Mackenzie Phillips: I Slept with My Own Father
Originally posted Tuesday September 22, 2009 07:40 PM EDT
"Don't hate my father," Mackenzie Phillips tells PEOPLE.
But in a tell-all book out Wednesday, the former childhood actress reveals that her dad, musician John Phillips of the '60s band the Mamas and the Papas, engaged with her in a long-term incestuous relationship. Phillips, 49, who has survived drug addiction, arrests and divorce, writes in the book High on Arrival that she was already a star playing a boy-crazy teen on the TV sitcom One Day at a Time when her father had sex with her on the night before she was to marry Jeff Sessler, a member of the Rolling Stones entourage, in 1979.

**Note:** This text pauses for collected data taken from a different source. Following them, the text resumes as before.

(** A node that can take the store requests [reqs] of [local]. *)
Record prepared (good : St → Prop) (li : nat) (local : bytes) (reqs : list (bytes * list Value)) w : Prop := {
  prep_ready : ready li w;
  prep_table : RoutingTable.wf (w_routing w);
  prep_known : RoutingTable.knows (w_routing w) local = true;
  prep_storage : good (w_storage w);
  prep_packets : Packet.wf_packets (w_packets w);
  prep_unseen : Forall (λ x : bytes * list Value, w_packets w !! packet_hash x.1 = None) reqs;
}.

(** A request that can be sent, and so can its answer. *)
Definition deliverable (local self : bytes) (x : bytes * list Value) : Prop :=
  length x.1 = 32%nat ∧ Forall wire_safe x.2 ∧ sendable (Events.eventStoreRequest x.1 local x.2) ∧
  zlen (encode (Events.eventStoreResponse x.1 self)) ≤ Packet.max_fragmentable.

Lemma store_received good li local rid g reqs arrivals w :
  socket_ok → pool_ok → accepts good → valid_id local →
  prepared good li local ((rid, g) :: reqs) w → deliverable local (w_localID w) (rid, g) →
  arrivals.*2 ≡ₚ Packet.wires rid (encode (Events.eventStoreRequest rid local g)) →
  ∃ now w', process_all transfer_cb run stale li w arrivals = Ret w' ∧ now ∈ arrivals.*1.*1 ∧
    set_group (w_storage w) (now, g) = Ret (w_storage w') ∧ w_localID w' = w_localID w ∧
    prepared good li local reqs w'.
Proof.
  intros Hs Hp Hacc Hloc [Hr Hwf Hk Hg Hpk Hun] (Hid & Hsafe & Hsend & Hresp) Harr. cbn [fst snd] in *.
  apply Forall_cons in Hun as [Hun Hrest]. cbn [fst] in Hun.
  destruct (event_received transfer_cb run stale li rid _ arrivals w Hp Hid Hsend) as (now & addr & ps & -> & [Hps Hwps] & Hfr & Hin);
    [by split|done|].
  destruct (dispatch_known transfer_cb run stale li now addr (Events.eventStoreRequest rid local g) (set_packets ps w)
    Hloc Hwf Hk) as (rt & Hwf' & Hk' & ->).
  cbv zeta. unfold handle. change (e_response _) with false. change (e_event _) with STORE. cbv iota.
  rewrite store_request_stores by done. set (w1 := set_routing rt (set_packets ps w)).
  destruct (set_group_ok good now g (w_storage w) Hacc Hg) as (s & Es & Hgs).
  rewrite (set_values_group now g w1 s) by done. cbn [obind].
  destruct (write_ok li addr rid (encode (Events.eventStoreResponse rid (w_localID (set_storage s w1))))
    (set_storage s w1) Hs Hp Hr Hid Hresp) as (w' & -> & Hw' & Hr' & _). cbn [obind].
  assert (Hw1 : w_storage w' = s ∧ w_routing w' = rt ∧ w_packets w' = ps ∧ w_localID w' = w_localID w) by (by rewrite Hw').
  destruct Hw1 as (E1 & E2 & E3 & E4). exists now, w'. split_and!; [done|done|by rewrite E1|done|].
  split; rewrite ?E1, ?E2, ?E3; [done..|]. eapply Forall_impl; [exact Hrest|]. intros [rid' g'] Hn. cbn [fst] in *.
  destruct (decide (packet_hash rid' = packet_hash rid)) as [->|Hne]; [done|]. by rewrite Hfr.
Qed.

Lemma stores_received good li local reqs arrivals : ∀ w,
  socket_ok → pool_ok → accepts good → valid_id local →
  prepared good li local reqs w → Forall (deliverable local (w_localID w)) reqs →
  Forall2 (λ arr x, arr.*2 ≡ₚ Packet.wires x.1 (encode (Events.eventStoreRequest x.1 local x.2))) arrivals reqs →
  ∃ ts w', process_all transfer_cb run stale li w (concat arrivals) = Ret w' ∧
    Forall2 (λ t arr, t ∈ arr.*1.*1) ts arrivals ∧
    set_groups (w_storage w) (zip ts reqs.*2) = Ret (w_storage w').
Proof.
  intros w Hs Hp Hacc Hloc Hprep Hdel Harr. revert w Hprep Hdel.
  induction Harr as [|arr [rid g] arrs reqs Ha Harr IH]; intros w Hprep Hdel.
  { exists [], w. split_and!; [done|constructor|done]. }
  apply Forall_cons in Hdel as [Hd Hdel]. cbn [fst snd] in Ha.
  destruct (store_received good li local rid g reqs arr w Hs Hp Hacc Hloc Hprep Hd Ha)
    as (now & w1 & E1 & Hin & Hst & Hl & Hprep1).
  destruct (IH w1 Hprep1) as (ts & w' & E' & Hts & Hst'); [by rewrite Hl|].
  exists (now :: ts), w'. unfold process_all in *. cbn [concat]. rewrite ofold_app, E1. cbn [obind].
  split_and!; [done|by constructor|]. unfold set_groups in *. cbn [fmap list_fmap zip zip_with ofold snd].
  rewrite Hst. cbn [obind]. exact Hst'.
Qed.
End receiver.

(** ** Properties *)
Section handover.
Context {T : Tables} (EB EN : Env) `{GoSort} {StB StN : Type} (SB : Storage StB) (SN : Storage StN).
Context {CB CN AB AN : Type} (cbB : CB) (cbN : CN).
Context (runB : CB → option Event → option error → world StB CB AB → outcome (bool * world StB CB AB)).
Context (runN : Z → CN → option Event → option error → world StN CN AN → outcome (bool * world StN CN AN)).
Context (errB errN : option error).
Hypothesis same_encode : ∀ e, @encode _ EN e = @encode _ EB e.

(** C10: a node that joins gets its keys.  When a node that B does not know pings
    it, B takes it into its routing table, answers, and sends it store requests
    with exactly the values of its storage whose keys share a longer prefix with
    the new node than with B (all its values while fewer than [K] nodes are
    known), in the order of the storage; the storage of B stays as it is.  When
    these requests reach the new node, in order but the datagrams of each in any
    order, it has set every one of these values, with their creation times and
    times to live, and nothing else. *)
Theorem keys_handed_over lb ln now addr rid id vs (good : StN → Prop) (wb : world StB CB AB) :
  @socket_ok _ EB → @pool_ok _ EB → @ids_ok _ EB → ready lb wb → length rid = 32%nat →
  valid_id (w_localID wb) → valid_id id →
  RoutingTable.wf (w_routing wb) → RoutingTable.knows (w_routing wb) id = false →
  @fits _ EB (Events.eventPing rid id) →
  zlen (@encode _ EB (Events.eventPong rid (w_localID wb))) ≤ Packet.max_fragmentable →
  yields (w_storage wb) vs → Forall (λ v, valid_id (v_Key v)) vs →
  (∀ all, Forall (@can_send _ EB (w_localID wb)) (groups [] 0 (handed all (w_localID wb) id vs))) →
  @socket_ok _ EN → @pool_ok _ EN → accepts good →
  ∃ wb',
    @process_one _ EB _ _ SB _ _ cbB runB errB lb now addr
      (Packet.wire rid (@encode _ EB (Events.eventPing rid id)) 0) wb = Ret wb' ∧
    RoutingTable.knows (w_routing wb') id = true ∧ w_storage wb' = w_storage wb ∧
    let few := zlen (RoutingTable.all_live (w_routing wb')) <? Z.of_nat K in
    let gs := groups [] 0 (handed few (w_localID wb) id vs) in
    let reqs := @store_requests _ EB (w_rids wb) gs in
    let stores := @store_datagrams _ EB (w_localID wb) (w_rids wb) gs in
    concat gs = handed few (w_localID wb) id vs ∧
    outgoing lb wb' = outgoing lb wb ++
      (mkMessage addr <$> Packet.wires rid (@encode _ EB (Events.eventPong rid (w_localID wb)))) ++
      (mkMessage addr <$> concat stores) ∧
    ∀ wn arrivals,
      @prepared _ EN _ _ _ good ln (w_localID wb) reqs wn →
      Forall (@deliverable _ EN (w_localID wb) (w_localID wn)) reqs →
      Forall2 (λ arr ds, arr.*2 ≡ₚ ds) arrivals stores →
      ∃ ts wn', @process_all _ EN _ _ SN _ _ cbN runN errN ln wn (concat arrivals) = Ret wn' ∧
        Forall2 (λ t arr, t ∈ arr.*1.*1) ts arrivals ∧
        set_groups (w_storage wn) (zip ts gs) = Ret (w_storage wn').
Proof.
  intros HsB HpB HiB HrB Hrid HvB Hid Hwf Hk Hf Hpong Hy Hvs Hsend HsN HpN Hacc.
  destruct (@newcomer_served _ EB _ _ SB _ _ cbB runB errB lb now addr rid id vs wb HsB HpB HiB HrB Hrid HvB Hid Hwf Hk Hf
    Hpong Hy Hvs Hsend) as (t & w1 & wb' & E & Hwft & Hkt & Ert & Hw1 & Ho1 & Hw').
  assert (E1 : w_localID w1 = w_localID wb ∧ w_rids w1 = w_rids wb ∧ w_storage w1 = w_storage wb) by (by rewrite Hw1).
  destruct E1 as (E1 & E2 & E3). destruct Hw' as [_ Ho _ _ (_ & _ & _ & Est & _)].
  exists wb'. split; [exact E|]. rewrite Ert. split; [done|]. split; [congruence|]. cbv zeta.
  split; [apply groups_concat|]. split; [rewrite Ho, Ho1, <-app_assoc, E1, E2; done|].
  intros wn arrivals Hprep Hdel Harr. rewrite store_requests_datagrams, Forall2_fmap_r in Harr.
  destruct (@stores_received _ EN _ _ SN _ _ cbN runN errN good ln (w_localID wb) _ arrivals wn HsN HpN Hacc HvB Hprep Hdel)
    as (ts & wn' & En & Hts & Hst).
  - eapply Forall2_impl; [exact Harr|]. intros arr x Ha. simpl in Ha. by rewrite same_encode.
  - rewrite store_requests_groups in Hst. by exists ts, wn'.
Qed.
End handover.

"On the eve of my wedding, my father showed up, determined to stop it," writes Phillips, who was 19 and a heavy drug user at the time. "I had tons of pills, and Dad had tons of everything too. Eventually I passed out on Dad's bed."
"My father was not a man with boundaries. He was full of love, and he was sick with drugs. I woke up that night from a blackout to find myself having sex with my own father."
"Had this happened before? I didn't know. All I can say is it was the first time I was aware of it." Phillips' life began to spiral out of control. In 1980, she was fired from One Day at a Time because of her constant drug use. That same year, she went to rehab – with her father. Her sexual relationship with him had become consensual.
For much more from Mackenzie's book – including her fling with Mick Jagger, what her family said about her rape accusations and her fears that she was pregnant with her own father's baby – pick up the new issue of PEOPLE, on newsstands now
***I feel ill. The Mamas and The Papas are one of my end all be all favorite bands since the birth of music. I don't want to know this. I don't want to think about it when I listen to my favorite album. I feel like a little kid that just learned that Santa is fictitious and that dude in the suit at the mall is a charlatan.
If you need me I'll be fetal in my room weeping to Monday, Monday.